• **Work instructions**
Only the lines from the start of the entries up to and including the line with "(** [a[sortBy] <" should be written out, exactly as they stand.

• **Data in this exercise**
(** The same query bounded above by an instant of 15 January. *)
Definition noonToDayEnd : HistoryOptions :=
  {| startDate := Some (ValidDate jan15_1200); endDate := Some (ValidDate jan15_1200);
     limit := None; offset := Int 0; sortBy := "date"; sortOrder := "desc" |}.

(** A record made at 17:00 of the same day. *)
Definition eveningRecord : AttendanceRecord :=
  {| _id := "65a4e2f0c3a1b2d4e5f60002"%string;
     date := jan15_1700;
     status := Present;
     entryTime := Some jan15_1700;
     leaveTime := None;
     verifiedBy := None;
     scanLocation := "Main Entrance";
     deviceInfo := None |}.

Definition twoRecordStudent : Student :=
  {| attendanceHistory := [leftRecord; eveningRecord];
     attendanceCount := 1;
     attendancePercentage := 50%Q;
     lastAttendance := Some jan15_1700 |}.

(** ** The ledger methods *)

Section Ledger.

(** Local time is UTC plus [tzOffset] milliseconds. *)
Variable tzOffset : Z.

(** [a[sortBy] < b[sortBy]] for a [sortBy] other than ['date']: the
    relational comparison of two field values, with JavaScript's coercions,
    is left abstract. *)
Variable fieldLt : string -> AttendanceRecord -> AttendanceRecord -> bool.

(** The local calendar day of an instant, as a day number:
    what [toDateString()] prints. *)
Definition localDay (t : Z) : Z := (t + tzOffset) / msPerDay.

(** [new Date(d.getFullYear(), d.getMonth(), d.getDate())] *)
Definition startOfLocalDay (t : Z) : Z := t - (t + tzOffset) mod msPerDay.

(** [d.setHours(23, 59, 59, 999)] *)
Definition endOfLocalDay (t : Z) : Z := startOfLocalDay t + (msPerDay - 1).

(** [a.toDateString() === b.toDateString()] *)
Definition sameDateString (a b : Z) : bool := localDay a =? localDay b.

(** *** markAttendance *)

(** The record pushed when today has none. *)
Definition newRecord (now : Z) (freshId : ObjectId) (st : Status)
    (adminId : option ObjectId) (deviceInfoArg scanLocationArg : option string)
  : AttendanceRecord :=
  {| _id := freshId;
     date := now;
     status := st;
     verifiedBy := adminId;
     scanLocation := orDefault scanLocationArg defaultScanLocation;
     deviceInfo := deviceInfoArg;
     entryTime := match st with Entered | Present => Some now | _ => None end;
     leaveTime := match st with Left => Some now | _ => None end |}.

(** The branch on [status] that updates today's record. *)
Definition applyStatus (now : Z) (st : Status) (todayRecord : AttendanceRecord)
  : AttendanceRecord :=
  match st with
  | Left => set_status Left (set_leaveTime (Some now) todayRecord)
  | Entered | Present =>
      let r1 := if isSet (entryTime todayRecord) then todayRecord
                else set_entryTime (Some now) todayRecord in
      if Status_eqb (status r1) Left then r1 else set_status st r1
  | Absent => todayRecord
  end.

(** "Update additional fields regardless of status". *)
Definition applyProvenance (adminId : option ObjectId)
    (deviceInfoArg scanLocationArg : option string) (r : AttendanceRecord)
  : AttendanceRecord :=
  let r1 := set_verifiedBy (orElse adminId (verifiedBy r)) r in
  let r2 := if truthy scanLocationArg
            then set_scanLocation (orDefault scanLocationArg (scanLocation r1)) r1
            else r1 in
  if truthy deviceInfoArg then set_deviceInfo deviceInfoArg r2 else r2.

(** Index of today's record: the first record whose date prints the same
    [toDateString()] as today's midnight. *)
Definition todayIndex (now : Z) (h : list AttendanceRecord) : option nat :=
  let today := startOfLocalDay now in
  findIndex (fun record => sameDateString (date record) today) h.

Definition markAttendance (this : Student) (now : Z) (freshId : ObjectId)
    (st : Status) (adminId : option ObjectId)
    (deviceInfoArg scanLocationArg : option string) : Student :=
  let h := attendanceHistory this in
  let '(h', count') :=
    match todayIndex now h with
    | None =>
        (h ++ [newRecord now freshId st adminId deviceInfoArg scanLocationArg],
         if Status_eqb st Present then attendanceCount this + 1
         else attendanceCount this)
    | Some i =>
        match h !! i with
        | Some todayRecord =>
            let r1 := applyStatus now st todayRecord in
            (<[i := applyProvenance adminId deviceInfoArg scanLocationArg r1]> h,
             if Status_eqb st Present && negb (isSet (leaveTime r1))
             then attendanceCount this + 1
             else attendanceCount this)
        | None => (h, attendanceCount this) (* findIndex is within bounds *)
        end
    end in
  {| attendanceHistory := h';
     attendanceCount := count';
     attendancePercentage := recomputePercentage h';
     lastAttendance := Some now |}.

(** *** getAttendanceStats *)

(** One step of the [forEach] over the records in range. *)
Definition tally (acc : Z * Z) (record : AttendanceRecord) : Z * Z :=
  match status record with
  | Present => (fst acc + 1, snd acc)
  | Absent => (fst acc, snd acc + 1)
  | _ => acc
  end.

Definition inRange (startDate endDate : Z) (record : AttendanceRecord) : bool :=
  (startDate <=? date record) && (date record <=? endDate).

Definition getAttendanceStats (this : Student) (startDate endDate : Z)
  : AttendanceStats.t :=
  let recs := List.filter (inRange startDate endDate) (attendanceHistory this) in
  let total := Z.of_nat (length recs) in
  let counts := foldl tally (0, 0) recs in
  {| AttendanceStats.total := total;
     AttendanceStats.present := fst counts;
     AttendanceStats.absent := snd counts;
     AttendanceStats.percentage := percentageOf (fst counts) total |}.

(** *** clearAttendanceHistory *)

Definition clearAttendanceHistory (this : Student) : Student :=
  {| attendanceHistory := [];
     attendanceCount := 0;
     attendancePercentage := 0%Q;
     lastAttendance := None |}.

(** *** deleteAttendanceRecord *)

(** [(a, b) => new Date(b.date) - new Date(a.date)] *)
Definition byDateDesc (a b : AttendanceRecord) : Z := date b - date a.

(** [sortedHistory[0].date] of a non-empty history, [null] otherwise. *)
Definition latestBySort (h : list AttendanceRecord) : option Z :=
  date <$> head (sortWith byDateDesc h).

• **Result of this task**
(** The same query bounded above by an instant of 15 January. *)
Definition noonToDayEnd : HistoryOptions :=
  {| startDate := Some (ValidDate jan15_1200); endDate := Some (ValidDate jan15_1200);
     limit := None; offset := Int 0; sortBy := "date"; sortOrder := "desc" |}.

(** A record made at 17:00 of the same day. *)
Definition eveningRecord : AttendanceRecord :=
  {| _id := "65a4e2f0c3a1b2d4e5f60002"%string;
     date := jan15_1700;
     status := Present;
     entryTime := Some jan15_1700;
     leaveTime := None;
     verifiedBy := None;
     scanLocation := "Main Entrance";
     deviceInfo := None |}.

Definition twoRecordStudent : Student :=
  {| attendanceHistory := [leftRecord; eveningRecord];
     attendanceCount := 1;
     attendancePercentage := 50%Q;
     lastAttendance := Some jan15_1700 |}.

(** ** The ledger methods *)

Section Ledger.

(** Local time is UTC plus [tzOffset] milliseconds. *)
Variable tzOffset : Z.

(** [a[sortBy] < b[sortBy]] for a [sortBy] other than ['date']: the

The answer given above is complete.